Alberta will all but drop off the North American map as a merchant of natural gas to markets beyond its borders over the next 10 years, predicts the province’s supply development authority.
Out-of-province sales will shrink by 2023 to 1.9 Bcf/d — down 62% from the 2013 average of 5 Bcf/d and an 83% plunge from the 2001 peak of 11 Bcf/d, says the Alberta Energy Regulator (AER).
In its latest annual reserves review and forecast, the agency attributes the forecast drastic role change for Canada’s chief gas-producing jurisdiction to growth of its own markets as much as to natural depletion of aging conventional wells and tepid prices.
The biggest single factor in the outlook is growth of thermal oilsands production sites, which burn averages of up to 1.2 Mcf/d of gas per barrel of output to make steam for underground extraction systems.

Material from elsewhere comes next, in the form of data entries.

Lemma tenant_write_isolation_witness :
  owned tenant_t (LogStore.map_ (handle good_env open_config no_auth
    (RDeleteRecordPrefix (mkDeletePrefix tenant_u [])) one_record).2) =
  owned tenant_t (LogStore.map_ one_record).
Proof.
  refine (tenant_write_isolation good_env open_config no_auth
    (RDeleteRecordPrefix (mkDeletePrefix tenant_u [])) one_record _ tenant_t _ _ _).
  - exact (proj1 one_record_ok).
  - vm_compute. reflexivity.
  - vm_compute. reflexivity.
  - discriminate.
Defined.

Lemma tenant_read_isolation_witness :
  (handle good_env open_config no_auth (RGetRecords (mkGetRecords tenant_u [[x6b]])) one_record).1 =
  (handle good_env open_config no_auth (RGetRecords (mkGetRecords tenant_u [[x6b]])) empty_store).1.
Proof.
  apply (tenant_read_isolation good_env open_config no_auth
    (RGetRecords (mkGetRecords tenant_u [[x6b]])) one_record empty_store tenant_u).
  - exact (proj1 one_record_ok).
  - exact (proj1 empty_store_ok).
  - reflexivity.
  - reflexivity.
  - vm_compute. reflexivity.
Defined.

Oilsands production is forecast to more than double by hitting 2.8 million b/d as of 2023 compared to 1.2 million b/d last year. The fastest-growing method is the biggest gas user: steam-assisted gravity drainage (SAGD), which employs pairs or triplets of horizontal wells to inject heat and pump out oil simultaneously.
But as in the United States, Alberta is expected to rely increasingly on gas for generating electricity. The AER’s calculations forecast that power stations across the province will burn 1.3 Bcf/d as of 2023, up 65% from the 0.79 Bcf/d recorded in 2013.
The Alberta projections for gas-fired power arise from decommissioning schedules for aging coal-burning plants, replacement plans announced by electric utility companies, Canadian federal greenhouse gas emission standards enacted in 2012, and a conservative outlook on prices.
Unlike financial analysts promoting shares in independent producers that remain heavily reliant on gas, the AER does not foresee the price improvement owed to the severe 2013-2014 heating season blowing up into a full-scale recovery to 2005 and 2008 market peaks.
AER projections use a wary outlook for annual average gas prices at the AECO storage and trading hub in southeast Alberta: C$3.84/gigajoule (GJ) (US$3.62/MMBtu) this year, rising gradually to C$5.90/GJ (US$5.58/MMBtu) as of 2023.
The price recovery is expected to be too weak to stimulate a revival of formerly booming gas drilling, which has all but died out and been completely replaced by oil activity and wells into liquids-rich shale deposits.
While differing in details, the new AER outlook supports previous forecasts by the National Energy Board that British Columbia will replace Alberta as the prime Canadian source of new gas production.
Shale supplies in the U.S. are so large — and have so much potential to grow, especially the Marcellus Shale — that they will forestall repetition of spikes in annual average prices and continue to capture former mainstay Alberta markets in eastern Canada, the AER forecast suggests.
The outlook of the expanded supply development and environmental regulator (an enlarged replacement of Alberta’s 75-year-old gas and oil field watchdog, the former Energy Resources Conservation Board) was corroborated Thursday by the Alberta Electric System Operator (AESO), an independent power supply supervisory and planning agency.
AESO projections show coal-fired generation capacity dropping from 6,271, or 43% of Alberta’s total 14,568 MW, now to 5,402 MW, or 30% of 18,259 MW in 2019, 5,402 of 21,039 MW in 2024 and 2,509, or 10%, of 24,953 MW in 2034.
Gas will stay low-cost enough to stand out as the prime fuel replacement for coal at power stations despite some growth in wind and solar power, AESO predicts. Although Alberta is renowned for wind blowing down off the Rocky Mountains and long northern days of bright sunshine, the province’s deregulated electricity market makes power generation a highly competitive commercial field with little room for subsidizing more environmentally fashionable alternatives to coal than gas.